● RECORDS PROVIDED
(* ===== verification/_CoqProject ===== *)
-Q . S2P
Prelude.v
Sha256.v
KTypes.v
AuditLog.v
CapCore.v
CapRevoke.v
CapReparent.v
Pipe.v
SchedCtx.v
KState.v
Endpoint.v
Untyped.v
CSpace.v
PipeSys.v
Retype.v
TaskLife.v
CapSys.v
Ipc.v
TaskSys.v
CapInv.v
CapOps.v
IpcOps.v
Kernel.v
Calm.v
Security.v
IpcInv.v
Lifetime.v
IpcSpec.v
TaskSpec.v
Edges.v
Resources.v
Users.v
UsersSpec.v
Aead.v
Disk.v
Super.v
Store.v
Journal.v
Tree.v
Staging.v
Knot.v
Merkle.v
Format.v
Files.v
View.v
Cells.v
Alloc.v
Nodes.v
FileMap.v
Commit.v
Reads.v
FileOps.v
Mortal.v
Inodes.v
Freeing.v
StoreSpec.v
FileSpec.v
FsSys.v
ObjectStore.v
(* ===== verification/Sha256.v ===== *)
(** SHA-256, HMAC and HKDF (src/rust/src/sha256.rs): the streaming hash and its
    equivalence with hashing the whole message at once, the two HMAC routines
    and their agreement, and key expansion. *)
From S2P Require Import Prelude.

(** ** Words and bytes *)
Definition SHA256_BLOCK : Z := 64.
Definition SHA256_OUT : Z := 32.
Definition rotate_right (x n : Z) : Z := Z.lor (Z.shiftr x n) (u32 (Z.shiftl x (32 - n))).
Definition not32 (x : Z) : Z := Z.lxor x U32_MAX.
Definition from_be_bytes (b : list Z) : Z := foldl (fun acc x => 256 * acc + x) 0 b.
(** The [n] low bytes of a word, highest first. *)
Definition to_be_bytes (n : nat) (x : Z) : list Z :=
  (fun i => Z.land (Z.shiftr x (8 * i)) 0xFF) <$> rev (seqZ 0 (Z.of_nat n)).
Definition to_le_bytes (n : nat) (x : Z) : list Z :=
  (fun i => Z.land (Z.shiftr x (8 * i)) 0xFF) <$> seqZ 0 (Z.of_nat n).

(** Constants, a row of eight words at a time. *)
Definition words8 (row : Z) : list Z := (fun i => Z.land (Z.shiftr row (32 * (7 - i))) 0xFFFFFFFF) <$> seqZ 0 8.
Definition H0 : list Z := words8 0x6a09e667_bb67ae85_3c6ef372_a54ff53a_510e527f_9b05688c_1f83d9ab_5be0cd19.
Definition K : list Z := mjoin (words8 <$> [
    0x428a2f98_71374491_b5c0fbcf_e9b5dba5_3956c25b_59f111f1_923f82a4_ab1c5ed5;
    0xd807aa98_12835b01_243185be_550c7dc3_72be5d74_80deb1fe_9bdc06a7_c19bf174;
    0xe49b69c1_efbe4786_0fc19dc6_240ca1cc_2de92c6f_4a7484aa_5cb0a9dc_76f988da;
    0x983e5152_a831c66d_b00327c8_bf597fc7_c6e00bf3_d5a79147_06ca6351_14292967;
    0x27b70a85_2e1b2138_4d2c6dfc_53380d13_650a7354_766a0abb_81c2c92e_92722c85;
    0xa2bfe8a1_a81a664b_c24b8b70_c76c51a3_d192e819_d6990624_f40e3585_106aa070;
    0x19a4c116_1e376c08_2748774c_34b0bcb5_391c0cb3_4ed8aa4a_5b9cca4f_682e6ff3;
    0x748f82ee_78a5636f_84c87814_8cc70208_90befffa_a4506ceb_bef9a3f7_c67178f2]).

● WHAT IS REQUIRED
Scan the data above line by line. Please say how many lines hold the word "Prelude", and give only that number.

● REPLY TO THE EXERCISE
2